I Love You to Death

I was at work the next day when he called me back. I remember seeing his name light up on my cell and thinking to myself why would Dad call me and not Grandma? I don’t know why, but seeing his name there made me think the worst and when I answered the call, that’s exactly what it was.

I don’t remember everything Dad said except that he hadn’t been able to reach Grandma and he’d called her friend Marge and asked if she knew what was going on, whether Grandma was away. Marge had said no, she’d seen her the previous morning and everything was as normal. It was after that, my Dad got worried. He called the police and asked them to go and check on her. Apparently when they arrived Grandma was inside, collapsed on the floor. She was already dead by then and there was nothing the police or the paramedics could do when they got there. Nobody knew what had happened; I think initially they thought it was a heart attack.

It was only once they got to the hospital that they discovered she’d had an anaphylactic reaction. They found the cause, a wasp sting. We never even knew she was allergic to them, I don’t ever remember her saying anything about it, maybe even she didn’t realise.
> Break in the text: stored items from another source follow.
(* ===== verification/Stubs.v ===== *)
(** assert, and the calls that have nothing behind them:
    src/lib/racccoon-libc/src/assert.c, dlfcn.c, rc_glob_popen.c. *)
From S2P Require Import Prelude CMonad CMemory CBuffer Kernel RcFs RcFd RcPosix Printf Start.

(** ** assert.c *)
Section assert.
Context {K : Type} `{!Kernel K} (junk : bytes).
Abbreviation P := (posix K).

Definition STDERR_FILENO : Z := 2.
Definition w (s : bytes) : M P unit := _ <- write junk STDERR_FILENO s (zlen s) ;; ret tt.

Definition wnum (v : Z) : M P unit :=
  u <- (if v <? 0 then w (str "-") ;; n <- int_ok (- v) ;; ret (u32 n) else ret (u32 v)) ;;
  if u =? 0 then w (str "0")
  else
    b <- loop (λ '(u, b),
      if u =? 0 then ret (Break b)
      else b <- push_front 12 b (48 + u mod 10) ;; ret (Continue (u / 10, b))) (u, []) ;;
    _ <- write junk STDERR_FILENO b (zlen b) ;; ret tt.

Definition __libc_assert_fail (expr file : bytes) (line : Z) (func : bytes) : M P unit :=
  w file ;; w (str ":") ;; wnum line ;; w (str ": ") ;; w func ;;
  w (str ": assertion failed: ") ;; w expr ;; w [10] ;;
  halt 134.

(** The macro, with and without NDEBUG; [x] is the condition's computation. *)
Definition assert (ndebug : bool) (x : M P bool) (text file : bytes) (line : Z) (func : bytes) : M P unit :=
  if ndebug then ret tt
  else v <- x ;; if v : bool then ret tt else __libc_assert_fail text file line func.
End assert.

(** ** dlfcn.c: on the pending error message *)

(** The handle of the program itself. *)
Inductive dl_handle := self_handle.
Definition dlopen (file : option bytes) (mode : Z) : M (option bytes) (option dl_handle) :=
  match file with
  | None => ret (Some self_handle)
  | Some _ => put (Some (str "dlopen: dynamic loading is not supported on racccoon")) ;; ret None
  end.
(** NULL *)
Definition dlsym (handle : option dl_handle) (name : bytes) : M (option bytes) (option Z) :=
  put (Some (str "dlsym: no dynamic symbol table (statically linked)")) ;; ret None.
Definition dlclose (handle : option dl_handle) : Z := 0.
Definition dlerror : M (option bytes) (option bytes) := e <- get ;; put None ;; ret e.
Definition dladdr (addr : Z) : Z := 0.

(** ** rc_glob_popen.c *)

Definition GLOB_NOMATCH : Z := 1.
Record glob_t := Glob { gl_pathc : Z; gl_pathv : list bytes; gl_offs : Z }.
(** The result, and [*g]. *)
Definition glob (p : bytes) (g : option glob_t) : Z * option glob_t :=
  (GLOB_NOMATCH, match g with Some _ => Some (Glob 0 [] 0) | None => None end).
Definition globfree {S} (g : glob_t) : M S unit := ret tt.
Definition popen (cmd mode : bytes) : option Z := None.
Definition pclose (f : Z) : Z := -1.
But when Dad arrived in Maine at her house all he found was a vase of spilled flowers on the floor, right next to where her body had been found.

It didn’t take much to work out where the wasp had come from and it took even less for me to work out whose fault it was.
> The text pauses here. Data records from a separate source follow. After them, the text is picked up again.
(* ===== verification/Fenv.v ===== *)
(** <fenv.h>: src/lib/racccoon-libc/src/fenv.c.

    The state is the thread's fcsr, 8 bits: the accrued exceptions fflags in bits
    0 to 4, the rounding mode frm in bits 5 to 7.  The instructions in the asm
    statements are those of the RISC-V F extension. *)
From S2P Require Import Prelude CMonad.

Definition FE_INEXACT : Z := 1.
Definition FE_UNDERFLOW : Z := 2.
Definition FE_OVERFLOW : Z := 4.
Definition FE_DIVBYZERO : Z := 8.
Definition FE_INVALID : Z := 16.
Definition FE_ALL_EXCEPT : Z := 31.
Definition FE_TONEAREST : Z := 0.
Definition FE_UPWARD : Z := 3.

(** csrc and csrs on fflags, frflags, frrm, fsrm, frcsr, fscsr *)
Definition csrc_fflags (x : Z) : M Z unit := modify (λ f, Z.ldiff f (Z.land x 31)).
Definition csrs_fflags (x : Z) : M Z unit := modify (λ f, Z.lor f (Z.land x 31)).
Definition frflags : M Z Z := gets (λ f, Z.land f 31).
Definition frrm : M Z Z := gets (λ f, Z.land (Z.shiftr f 5) 7).
Definition fsrm (r : Z) : M Z unit := modify (λ f, Z.lor (Z.land f 31) (Z.shiftl (Z.land r 7) 5)).
Definition frcsr : M Z Z := gets (λ f, Z.land f 255).
Definition fscsr (v : Z) : M Z unit := put (Z.land v 255).

Definition feclearexcept (e : Z) : M Z Z := csrc_fflags (Z.land e FE_ALL_EXCEPT) ;; ret 0.
Definition feraiseexcept (e : Z) : M Z Z := csrs_fflags (Z.land e FE_ALL_EXCEPT) ;; ret 0.
Definition fetestexcept (e : Z) : M Z Z := f <- frflags ;; ret (Z.land (Z.land f e) FE_ALL_EXCEPT).
(** The result, and [*p]. *)
Definition fegetexceptflag (e : Z) : M Z (Z * Z) := f <- fetestexcept e ;; ret (0, f).
Definition fesetexceptflag (p e : Z) : M Z Z :=
  _ <- feclearexcept e ;; _ <- feraiseexcept (Z.land p e) ;; ret 0.
Definition fegetround : M Z Z := frrm.
Definition fesetround (r : Z) : M Z Z :=
  if (r <? FE_TONEAREST) || (FE_UPWARD <? r) then ret (-1) else fsrm r ;; ret 0.
Definition fegetenv : M Z (Z * Z) := v <- frcsr ;; ret (0, v).
(** [None] is FE_DFL_ENV. *)
Definition fesetenv (env : option Z) : M Z Z := fscsr (default 0 env) ;; ret 0.
Definition feholdexcept : M Z (Z * Z) :=
  let* (_, env) := fegetenv in _ <- feclearexcept FE_ALL_EXCEPT ;; ret (0, env).
Definition feupdateenv (env : option Z) : M Z Z :=
  raised <- fetestexcept FE_ALL_EXCEPT ;; _ <- fesetenv env ;; _ <- feraiseexcept raised ;; ret 0.

(** The register's two fields. *)
Definition fcsr_of (flags rm : Z) : Z := flags + 32 * rm.

(** The fields of a register, checked on all 256 values. *)
Definition all_fcsr (P : Z → Z → bool) : bool :=
  forallb (λ fl, forallb (λ rm, P (Z.of_nat fl) (Z.of_nat rm)) (seq 0 8)) (seq 0 32).
Lemma all_fcsr_spec P : all_fcsr P = true → ∀ fl rm, 0 ≤ fl < 32 → 0 ≤ rm < 8 → P fl rm = true.
Proof.
  unfold all_fcsr. rewrite forallb_forall. intros H fl rm Hf Hr.
  assert (In (Z.to_nat fl) (seq 0 32)) as H1 by (apply in_seq; lia).
  apply H in H1. rewrite forallb_forall in H1. assert (In (Z.to_nat rm) (seq 0 8)) as H2 by (apply in_seq; lia).
  apply H1 in H2. by rewrite !Z2Nat.id in H2 by lia.
Qed.

Ltac fcsr_cases H1 H2 :=
  apply Z.eqb_eq;
  lazymatch type of H1 with 0 ≤ ?fl < 32 =>
  lazymatch type of H2 with 0 ≤ ?rm < 8 =>
    pattern fl, rm; lazymatch goal with |- ?P fl rm =>
      lazymatch P with λ a b, @?Q a b = true => exact (all_fcsr_spec Q ltac:(vm_compute; reflexivity) fl rm H1 H2) end end end end.

Lemma fcsr_flags fl rm : 0 ≤ fl < 32 → 0 ≤ rm < 8 → Z.land (fcsr_of fl rm) 31 = fl.
Proof. intros H1 H2. fcsr_cases H1 H2. Qed.
Lemma fcsr_round fl rm : 0 ≤ fl < 32 → 0 ≤ rm < 8 → Z.land (Z.shiftr (fcsr_of fl rm) 5) 7 = rm.
Proof. intros H1 H2. fcsr_cases H1 H2. Qed.
Lemma fcsr_whole fl rm : 0 ≤ fl < 32 → 0 ≤ rm < 8 → Z.land (fcsr_of fl rm) 255 = fcsr_of fl rm.
Proof. intros H1 H2. fcsr_cases H1 H2. Qed.
Lemma fcsr_cleared fl rm : 0 ≤ fl < 32 → 0 ≤ rm < 8 → Z.ldiff (fcsr_of fl rm) 31 = fcsr_of 0 rm.
Proof. intros H1 H2. fcsr_cases H1 H2. Qed.

(** Code between feholdexcept and feupdateenv is non-stop and leaves no trace but
    its exceptions: the exceptions pending before are put aside and the flags
    clear; after it, whatever flags it raised and whatever rounding mode it set,
    the old rounding mode is back and both sets of flags are pending. *)
Theorem hold_update_correct fl rm fl' rm' :
  0 ≤ fl < 32 → 0 ≤ rm < 8 → 0 ≤ fl' < 32 → 0 ≤ rm' < 8 →
  feholdexcept (fcsr_of fl rm) = Ret (0, fcsr_of fl rm) (fcsr_of 0 rm) ∧
  feupdateenv (Some (fcsr_of fl rm)) (fcsr_of fl' rm') = Ret 0 (Z.lor (fcsr_of fl rm) fl') ∧
  fegetround (fcsr_of fl rm) = Ret rm (fcsr_of fl rm).
Proof.
  intros H1 H2 H3 H4. split_and!.
  - unfold feholdexcept, fegetenv, frcsr, feclearexcept, csrc_fflags, gets, modify, bind, ret.
    rewrite fcsr_whole by done. do 2 f_equal. by apply fcsr_cleared.
  - unfold feupdateenv, fetestexcept, fesetenv, feraiseexcept, frflags, fscsr, csrs_fflags, gets, put, modify, bind, ret.
    cbn [default from_option id]. rewrite fcsr_flags, fcsr_whole by done. f_equal. f_equal.
    unfold FE_ALL_EXCEPT. change 31 with (Z.ones 5). rewrite !Z.land_ones by lia. change (2 ^ 5) with 32.
    by rewrite !(Z.mod_small fl') by lia.
  - unfold fegetround, frrm, gets. by rewrite fcsr_round.
Qed.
I know I said I was a tiny bit happy at her now being reunited with my Grandad, but it still didn’t make the pain at what I’d done any easier to bear. After all, I’d been the reason they were separated in the first place. Being the reason why they were now together didn’t make that any more excusable.



When I walk into work today, I find Luke out the front making coffee. When he looks up at me and smiles, it literally stops me in my tracks. All at once my stomach feels like it’s full of all those damn butterflies again, and they’re all simultaneously trying to escape. My heart is racing and my skin feels like it’s on fire. It shocks me, this sudden complicated reaction I have to a simple smile.

"Coffee Ash?" he asks.

I can’t talk. I literally can’t move.

"Ash?" he asks looking up at me. "Would you like a coffee?"
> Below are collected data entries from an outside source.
(** ** Further properties of the helpers *)

(** X1: [parse_dtype] returns [None] only for [None]; a type it returns
    compares equal to one of the four listed types and is returned again
    when passed back; a name gives one of the four types themselves; another
    object is returned as it is when it equals a listed type (a numpy dtype
    does), and is refused otherwise, with the [Exception] of the module when
    it can be hashed and with [TypeError] when it cannot. *)
Theorem parse_dtype_range :
  (forall d, parse_dtype d = Ok None -> d = DtNone) /\
  (forall d t, parse_dtype d = Ok (Some t) ->
     existsb (fun v => pytype_eqb v t) [py_int; py_str; py_float; py_bool] = true
     /\ parse_dtype (DtType t) = Ok (Some t)) /\
  (forall name t, parse_dtype (DtName name) = Ok (Some t) ->
     In t [py_int; py_str; py_float; py_bool]) /\
  (forall n eqs h,
     parse_dtype (DtType (py_other n eqs h))
     = if existsb (fun k => existsb (scalar_type_eqb k) eqs)
            [scalar_int; scalar_str; scalar_float; scalar_bool]
       then Ok (Some (py_other n eqs h))
       else if h then Raise (dtype_not_recognized n)
            else Raise (TypeError "unhashable type")).
Proof.
  assert (N : forall name t, parse_dtype (DtName name) = Ok (Some t) ->
                In t [py_int; py_str; py_float; py_bool]).
  { intros name t H. unfold parse_dtype, dtypes in H; cbn [dict_get] in H.
    destruct (String.eqb "int" name); [injection H as <-; simpl; tauto|].
    destruct (String.eqb "string" name); [injection H as <-; simpl; tauto|].
    destruct (String.eqb "float" name); [injection H as <-; simpl; tauto|].
    destruct (String.eqb "bool" name); [injection H as <-; simpl; tauto|].
    discriminate. }
  assert (R : forall t,
            existsb (fun v => pytype_eqb v t) [py_int; py_str; py_float; py_bool] = true ->
            parse_dtype (DtType t) = Ok (Some t)).
  { intros t H. unfold parse_dtype.
    change (dict_values dtypes) with [py_int; py_str; py_float; py_bool].
    rewrite H. reflexivity. }
  split; [|split; [|split]].
  - intros [|t|name]; [reflexivity| |]; unfold parse_dtype.
    + destruct (existsb _ _); [discriminate|].
      destruct (pytype_hashable t); discriminate.
    + destruct (dict_get dtypes name); discriminate.
  - intros d t H.
    assert (E : existsb (fun v => pytype_eqb v t)
                  [py_int; py_str; py_float; py_bool] = true).
    { destruct d as [|t0|name]; [discriminate| |].
      - unfold parse_dtype in H.
        change (dict_values dtypes) with [py_int; py_str; py_float; py_bool] in H.
        destruct (existsb (fun v => pytype_eqb v t0)
                    [py_int; py_str; py_float; py_bool]) eqn:E0.
        + injection H as <-. exact E0.
        + destruct (pytype_hashable t0); discriminate.
      - apply N in H. destruct H as [<-|[<-|[<-|[<-|[]]]]]; reflexivity. }
    split; [exact E | apply R; exact E].
  - exact N.
  - intros n eqs h. unfold parse_dtype.
    change (dict_values dtypes) with [py_int; py_str; py_float; py_bool].
    cbn [existsb pytype_eqb scalar_of pytype_hashable pytype_repr].
    reflexivity.
Qed.
(* ===== verification/_CoqProject ===== *)
-Q . S2P
Prelude.v
EventBus.v
ConfigRev.v
ConfigStore.v
ConfigNode.v
Merge3way.v
ConfigRoot.v
ConfigDemo.v
ConfigIsolation.v
ConfigTree.v
ConfigUpdate.v
ConfigAdd.v
ConfigSpec.v
ConfigLoad.v
MergeSpec.v
Handlers.v
HandlersSpec.v
HandlersDemo.v
OFP.v
FlowDecomposer.v
DeviceGraph.v
LogicalDevice.v
LogicalTables.v
LogicalSync.v
FlowDemo.v
PonSim.v
PonSimSpec.v
DeviceAgent.v
AdapterAgent.v
PonAdapters.v
PonAdaptersSpec.v
Simulated.v
Microsemi.v
MicrosemiSpec.v
MicrosemiLive.v
Igmp.v
MessageQueue.v
OfConnection.v
OfAgents.v
OfConverter.v
OfProtocol.v
PacketPath.v
Cluster.v
Coordinator.v
NetconfReply.v
NetconfConnection.v
NetconfRpc.v
NetconfServer.v
NetconfSpec.v
NetconfRequests.v
LoxiWire.v
LoxiSpec.v
LoxiRoundtrip.v
LoxiTotal.v
LoxiEqual.v
LoxiPrint.v
LoxiMessage.v
Of10Common.v
Of10Message.v
Of11Common.v
Of11Message.v
Of12Match.v
Of12Common.v
Of12Message.v
Of13Match.v
Of13Action.v
Of13Instruction.v
Of13Common.v
Of13Message.v
Of14Match.v
Of14Action.v
Of14Instruction.v
Of14Prop.v
Of14Common.v
Of14Message.v
Openflow.v
OmciEntities.v
OmciMessages.v
OmciSpec.v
I shake my head, trying to get my brain to work. "Yeah thanks," I finally stammer out. "Ah, why are you making me coffee?"

He smiles again and now my stomach feels like it’s falling. I feel like I’m falling or floating or maybe even flying.

"I don’t know," he says shrugging. "Just thought I would make you coffee for a change."

He places a mug on the counter for me, stirring in a sugar. He’s made it black, just like his.

Oh shit I think to myself as though I’m seeing all of this for the very first time. It’s true. I really like him. I really do like him. And he knows, I know that he knows. God he knows how I drink my coffee now, that I drink it like he does. He knows, he knows everything.

"Can I make you some breakfast?" he asks me.

Does he not realise I’m standing here mute, dumbstruck, completely blown away by my sudden realisation? Does he not see what I’m thinking, how I feel about him now? His offer of food makes me think back to our little taste test the other day. Something hot flashes through me and I wonder if I can even remain standing at this point.

"Ash?" he asks again, coming over to me. "Is everything alright?"

He’s standing right in front of me now and all I can think is I want to kiss you so badly. I look up at him and force my brain to start working. "Yeah sorry, day dreaming," I say, attempting a smile and at the same time, wondering why I can’t just lean in and kiss him.

And then, smiling back at me, Luke reaches out his hand and I watch as he runs it over my hair, curling strands of it around his finger.



Kiss me.



His eyes are very dark now. They’re watching his fingers as he gently winds my hair around them. It looks as if he isn’t in control of his own hand, as if even he’s trying to work out what it’s doing. I’m watching his eyes and I’m positive he can hear my heart, which is racing, pounding inside my chest now.



Kiss me.



His eyes move to mine. We stand there just staring at each other, waiting for one of us to move.

Waiting.

Waiting for one of us to do something.



Kiss me.



He moves a tiny bit closer towards me and I feel my heart beat increase even more as I seem to unconsciously lean towards him. My stomach has fallen to the floor, my hands are shaking at my sides and my eyes drop to his mouth, focus on his lips. Both of us lean a fraction closer.



Kiss me. Please.



The phone ringing is what breaks us apart, shattering the tense silence that’s holding us in place, unable to move away from each other, but somehow unable to move that last bit closer together. Both of us turn to the counter.

"I should get that," I say, my words strained, breathless.